A Phase 1 trial aims to look at doses and side effects and establish the best dosage. This work has to be done before a new drug or therapy can be tested to see if it is effective.
Phase 2 trials
Not all treatments tested in a phase 1 trial reach phase 2 trial. This phase determines whether a drug or therapy works and how effective it is. At this point, a drug or therapy is not presumed to have any therapeutic effect whatsoever. Phase 2 trials aim to find out:
- How well the drug or therapy works
- More about side effects and how to best manage them
- More about the optimal dosage to use
Phase 2 trials are often larger than phase 1 studies. There may be up to 100 or so people enrolled in this phase. Sometimes, in a phase 2 trial, a new treatment is compared with an existing treatment already in use, or with a placebo. Some phase 2 trials are randomised, and the researchers put the people taking part in the treatment groups at random.
A phase 2 trial aims to determine if a drug or therapy is effective, and optionally, to what level compared to other approaches. If the results of phase 2 trials show that a new treatment is as good as an existing treatment, or better, it then moves to phase 3.
Phase 3 trials
These trials compare new treatments with the best currently available treatment. This phase determines a drug or therapy’s therapeutic effect and at this point, the drug or therapy is presumed to have some effect. Phase 3 trials set out to determine:
- How effective a new drug or therapy is versus the current standard treatment
- Different doses or ways of giving a standard treatment
Phase 3 trials usually involve considerably more patients than phases 1 or 2. This is due to differences in success rates potentially being small. So, the trial needs more patients to be able to show the difference. Sometimes phase 3 trials can involve thousands of patients in different hospitals or even multiple countries. Phase 3 trials are almost always randomised, with researchers putting people taking part into treatment groups at random.

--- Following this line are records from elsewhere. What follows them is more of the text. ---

Lemma flush_coherent s : coherent (blk_cache_flush_all s).
Proof using Type.
  split; [apply length_replicate|]. intros slot t Ht Hval. cbn in Ht. apply lookupZ_Some in Ht as [_ Ht].
  change (replicate 240 BLK_CACHE_TAG_EMPTY !! Z.to_nat slot = Some t) in Ht.
  apply lookup_replicate in Ht as [-> _]. done.
Qed.

(** Whatever the cache holds, a request keeps the volumes and can only add failed commands. *)
Definition mono s s' : Prop := VOLUMES s' = VOLUMES s /\ faults (dev s) <= faults (dev s').
#[local] Instance mono_preorder : PreOrder mono.
Proof using Type. split; [by intros s|]. intros s1 s2 s3 [H1 H2] [H3 H4]. split; [congruence|lia]. Qed.

Lemma read_sectors_mono ns lba n buf s : mono s (nvme_read_sectors ns lba n buf s).2.
Proof using DeviceLaws0.
  destruct (nvme_read_sectors ns lba n buf s) as [ok s'] eqn:E. apply read_sectors_spec in E as (E1 & _ & _ & _ & _ & E6).
  split; [done|]. cbn [snd]. unfold no_fault in E6. destruct ok; [lia|destruct E6 as [-> | E6]; lia].
Qed.
Lemma write_sectors_mono ns lba n buf s : mono s (nvme_write_sectors ns lba n buf s).2.
Proof using DeviceLaws0.
  unfold nvme_write_sectors. destruct (_ || _); [done|]. destruct (nvme_write _ _ _ _) as [[|] d] eqn:E; cbn [snd].
  - apply write_done in E as [E _]. split; [done|cbn; lia].
  - apply write_failed in E. split; [done|cbn; lia].
Qed.
Lemma fill_mono vol_id v page s : mono s (blk_cache_fill vol_id v page s).2.
Proof using DeviceLaws0.
  destruct (blk_cache_fill vol_id v page s) as [ok s'] eqn:E. apply fill_frame in E as ((E1 & _) & E2 & _). done.
Qed.
Lemma line_sectors_mono vol_id v page s : mono s (line_sectors_of vol_id v page s).2.
Proof using DeviceLaws0.
  unfold line_sectors_of. destruct (blk_cache_probe _ _ _); [done|]. pose proof (fill_mono vol_id v page s) as H.
  destruct (blk_cache_fill _ _ _ _) as [[|] s1]; exact H.
Qed.
Lemma cache_read_loop_mono fuel vol_id v lba count dst done_ s : mono s (cache_read_loop fuel vol_id v lba count dst done_ s).2.
Proof using DeviceLaws0.
  revert done_ s. induction fuel as [|fuel IH]; intros done_ s; cbn [cache_read_loop]; destruct (count <=? done_); try done.
  pose proof (line_sectors_mono vol_id v ((lba + done_) / BLK_CACHE_SECTORS_PER_LINE) s) as H.
  destruct (line_sectors_of _ _ _ s) as [[ls|] s1]; cbn [snd] in H; [|done]. destruct (ls <=? _); [done|].
  etrans; [exact H|]. set (s2 := set_memory s1 _). etrans; [|apply IH]. done.
Qed.
Lemma prefetch_mono vol_id v pages s : mono s (foldl (prefetch_page vol_id v) s pages).
Proof using DeviceLaws0.
  revert s. induction pages as [|p pages IH]; intros s; [done|]. cbn [foldl]. etrans; [|apply IH].
  unfold prefetch_page. destruct (is_none _); [apply fill_mono|done].
Qed.
Lemma direct_mono fuel is_read ns base total buf done_ s : mono s (direct_loop fuel is_read ns base total buf done_ s).2.
Proof using DeviceLaws0.
  revert done_ s. induction fuel as [|fuel IH]; intros done_ s; cbn [direct_loop]; destruct (total <=? done_); try done.
  set (lba := saturating_add32 _ _). set (chunk := Z.min _ _). set (sb := buf + _).
  assert (H : mono s ((if is_read then nvme_read_sectors else nvme_write_sectors) ns lba chunk sb s).2)
    by (destruct is_read; [apply read_sectors_mono|apply write_sectors_mono]).
  destruct ((if is_read then _ else _) ns lba chunk sb s) as [[|] s1]; cbn [snd negb] in *; [|done]. etrans; [exact H|apply IH].
Qed.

A phase 3 trial aims to determine how effective a new drug or therapy is compared to current standard treatments.
Phase 4 trials
Phase 4 trials are conducted after a drug has been shown to work and has been granted a license. The main reasons for running phase 4 trials are to find out:
- More information about the side effects and safety of the drug or therapy
- What the long-term risks and benefits are of the drug or therapy
- How well the drug or therapy works when used more widely
A phase 4 trial aims to refine information about the efficacy or a drug or therapy and study its long-term effects.